(** ** Call sequences on a whitelist *)

Module whitelist_ops.

Inductive op : Type :=
| OpLoadFromJSON (data : string)
| OpAddAddress (address : string)
| OpRemoveAddress (address : string)
| OpClear.

Section WithCodec.
Context {codec : GoJSON.Codec}.

Definition step (tw : models.TokenWhitelist) (o : op)
  : models.TokenWhitelist :=
  match o with
  | OpLoadFromJSON data => fst (models.LoadFromJSON data tw)
  | OpAddAddress address => fst (models.AddAddress address tw)
  | OpRemoveAddress address => fst (models.RemoveAddress address tw)
  | OpClear => models.Clear tw
  end.

(** The whitelist after the calls [ops], made in order on [tw]. *)
Definition run (ops : list op) (tw : models.TokenWhitelist)
  : models.TokenWhitelist :=
  fold_left step ops tw.

End WithCodec.

End whitelist_ops.

(** ** The two shapes of a whitelist file, and sample data *)

Module samples.

(** The double quote, for writing JSON texts. *)
Definition dq : string := String (ascii_of_nat 34) "".

Definition quoted (s : string) : string := dq +:+ s +:+ dq.

(** The legacy shape [{"addresses": [string, ...]}]. *)
Definition legacy_doc (addrs : list string) : json :=
  GoJSON.JObject [("addresses", GoJSON.JArray (List.map GoJSON.JString addrs))].

(** One entry [{address, icon_url?}] of the extended shape. *)
Definition token_doc (t : models_tokens.WhitelistToken) : json :=
  GoJSON.JObject
    (("address", GoJSON.JString (models_tokens.Address t)) ::
     match models_tokens.IconURL t with
     | Some u => [("icon_url", GoJSON.JString u)]
     | None => []
     end).

(** The extended shape [{"tokens": [{address, icon_url?}, ...]}]. *)
Definition tokens_doc (toks : list models_tokens.WhitelistToken) : json :=
  GoJSON.JObject [("tokens", GoJSON.JArray (List.map token_doc toks))].

(** A document that carries both arrays. *)
Definition both_doc (toks : list models_tokens.WhitelistToken)
  (addrs : list string) : json :=
  GoJSON.JObject
    [("tokens", GoJSON.JArray (List.map token_doc toks));
     ("addresses", GoJSON.JArray (List.map GoJSON.JString addrs))].

(** A token of the given address and name. *)
Definition token (address name : string) : models.Token :=
  models.Build_Token address address None "18" None "0" "0" None name name
    "0" "ERC-20" None.

(** The body [{"error":<category>,"message":<detail>}] of an error
    response, [detail] written as a JSON string, and the newline after it. *)
Definition error_json (category detail : string) : string :=
  "{" +:+ quoted "error" +:+ ":" +:+ quoted category +:+ ","
  +:+ quoted "message" +:+ ":" +:+ GoJSONEncode.appendString detail +:+ "}"
  +:+ GoJSONEncode.newline.

(** The bodies [{"items":[]}] and [{"items":null}], with the newline. *)
Definition items_empty_json : string :=
  "{" +:+ quoted "items" +:+ ":[]}" +:+ GoJSONEncode.newline.

Definition items_null_json : string :=
  "{" +:+ quoted "items" +:+ ":null}" +:+ GoJSONEncode.newline.

(** A backend response with a hop-by-hop header, a CORS header and a
    header of two values; [sample_range] is one order of its headers. *)
Definition sample_range : list (string * list string) :=
  [("Connection", ["close"]);
   ("Access-Control-Allow-Origin", ["*"]);
   ("X-Multi", ["a"; "b"]);
   ("Content-Type", ["application/json"])].

Definition sample_response : GoHTTP.Response :=
  {| GoHTTP.resp_StatusCode := 404;
     GoHTTP.resp_Header := list_to_map sample_range;
     GoHTTP.resp_Body := "not found" |}.

(** Matching of member names up to the case of ASCII letters. *)
Definition ascii_fold (field key : string) : bool :=
  String.eqb (GoStrings.ToLower field) (GoStrings.ToLower key).

(** A codec that knows the value of the texts listed in [table] and takes
    every other text for malformed. *)
Definition table_codec (table : list (string * json)) : GoJSON.Codec :=
  {| GoJSON.parse data :=
       match List.find (fun kv => String.eqb (fst kv) data) table with
       | Some kv => Ok (snd kv)
       | None => Err "invalid character looking for beginning of value"
       end;
     GoJSON.fold_match := ascii_fold |}.

(** [{"tokens":[{"address":"0xA"}]}] *)
Definition tokens_text : string :=
  "{" +:+ quoted "tokens" +:+ ":[{" +:+ quoted "address" +:+ ":"
  +:+ quoted "0xA" +:+ "}]}".

(** [{"addresses": ["addr1", "addr2",}], the malformed text of the tests. *)
Definition malformed_text : string :=
  "{" +:+ quoted "addresses" +:+ ": [" +:+ quoted "addr1" +:+ ", "
  +:+ quoted "addr2" +:+ ",}".

Definition sample_codec : GoJSON.Codec :=
  table_codec
    [(tokens_text,
      tokens_doc [{| models_tokens.Address := "0xA";
                     models_tokens.IconURL := None |}])].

====

Try it –
What should come out is the exact run of lines from the one holding "Definition sample_response : GoHTTP.Response" through the end of the records above, and nothing besides.

Answer to this task –
Definition sample_response : GoHTTP.Response :=
  {| GoHTTP.resp_StatusCode := 404;
     GoHTTP.resp_Header := list_to_map sample_range;
     GoHTTP.resp_Body := "not found" |}.

(** Matching of member names up to the case of ASCII letters. *)
Definition ascii_fold (field key : string) : bool :=
  String.eqb (GoStrings.ToLower field) (GoStrings.ToLower key).

(** A codec that knows the value of the texts listed in [table] and takes
    every other text for malformed. *)
Definition table_codec (table : list (string * json)) : GoJSON.Codec :=
  {| GoJSON.parse data :=
       match List.find (fun kv => String.eqb (fst kv) data) table with
       | Some kv => Ok (snd kv)
       | None => Err "invalid character looking for beginning of value"
       end;
     GoJSON.fold_match := ascii_fold |}.

(** [{"tokens":[{"address":"0xA"}]}] *)
Definition tokens_text : string :=
  "{" +:+ quoted "tokens" +:+ ":[{" +:+ quoted "address" +:+ ":"
  +:+ quoted "0xA" +:+ "}]}".

(** [{"addresses": ["addr1", "addr2",}], the malformed text of the tests. *)
Definition malformed_text : string :=
  "{" +:+ quoted "addresses" +:+ ": [" +:+ quoted "addr1" +:+ ", "
  +:+ quoted "addr2" +:+ ",}".

Definition sample_codec : GoJSON.Codec :=
  table_codec
    [(tokens_text,
      tokens_doc [{| models_tokens.Address := "0xA";
                     models_tokens.IconURL := None |}])].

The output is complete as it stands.